> _DATA TO EXAMINE_
(* ===== verification/Json.v ===== *)
(** * Decoded JSON documents

    The values encoding/json decodes into [any]: objects are Go maps, so they have
    no order and one value per key; numbers keep their literal
    ([decoder.UseNumber]). *)
From S2P Require Import Prelude.

#[warnings="-register-all"]
Inductive json :=
| JNull
| JBool (b : bool)
| JNumber (literal : string)
| JString (s : string)
| JArray (l : list json)
| JObject (m : gmap string json).

Abbreviation json_object := (gmap string json).

(** ** Type assertions: [v.(T)] with its second result *)
Definition as_string (v : json) : option string :=
  match v with JString s => Some s | _ => None end.
Definition as_array (v : json) : option (list json) :=
  match v with JArray l => Some l | _ => None end.
Definition as_object (v : json) : option json_object :=
  match v with JObject m => Some m | _ => None end.

(** [m[key].(T)]; a missing key is [nil], on which the assertion fails. *)
Definition get_string (m : json_object) (key : string) : option string := m !! key ≫= as_string.
Definition get_array (m : json_object) (key : string) : option (list json) := m !! key ≫= as_array.
Definition get_object (m : json_object) (key : string) : option json_object := m !! key ≫= as_object.

(** [s, _ := m[key].(string)]. *)
Definition string_or_empty (m : json_object) (key : string) : string := default "" (get_string m key).

(** [v == s] for an interface value and a string. *)
Definition is_string (v : json) (s : string) : bool :=
  match v with JString t => t =?s s | _ => false end.

(** A list of strings. *)
Definition strings (l : list string) : json := JArray (map JString l).

(** [slices.Contains(values, any(s))]. *)
Definition array_contains (l : list json) (s : string) : bool := existsb (λ v, is_string v s) l.

Lemma is_string_spec v s : is_string v s = true ↔ v = JString s.
Proof.
  destruct v; simpl; try (split; discriminate). rewrite String.eqb_eq. split; [by intros ->|by intros [= ->]].
Qed.

Lemma array_contains_strings l s : array_contains (map JString l) s = str_in s l.
Proof.
  unfold array_contains, str_in. induction l as [|x l IH]; [done|]. cbn. by rewrite IH, String.eqb_sym.
Qed.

> _WHAT THE EXERCISE ASKS_
From the material above, set down exactly the lines starting at the one with "Definition as_object (v" and ending at the one with "(** [s, _ := m[key].(string)]. *)", end lines included.

> _EXERCISE ANSWER_
Definition as_object (v : json) : option json_object :=
  match v with JObject m => Some m | _ => None end.

(** [m[key].(T)]; a missing key is [nil], on which the assertion fails. *)
Definition get_string (m : json_object) (key : string) : option string := m !! key ≫= as_string.
Definition get_array (m : json_object) (key : string) : option (list json) := m !! key ≫= as_array.
Definition get_object (m : json_object) (key : string) : option json_object := m !! key ≫= as_object.

(** [s, _ := m[key].(string)]. *)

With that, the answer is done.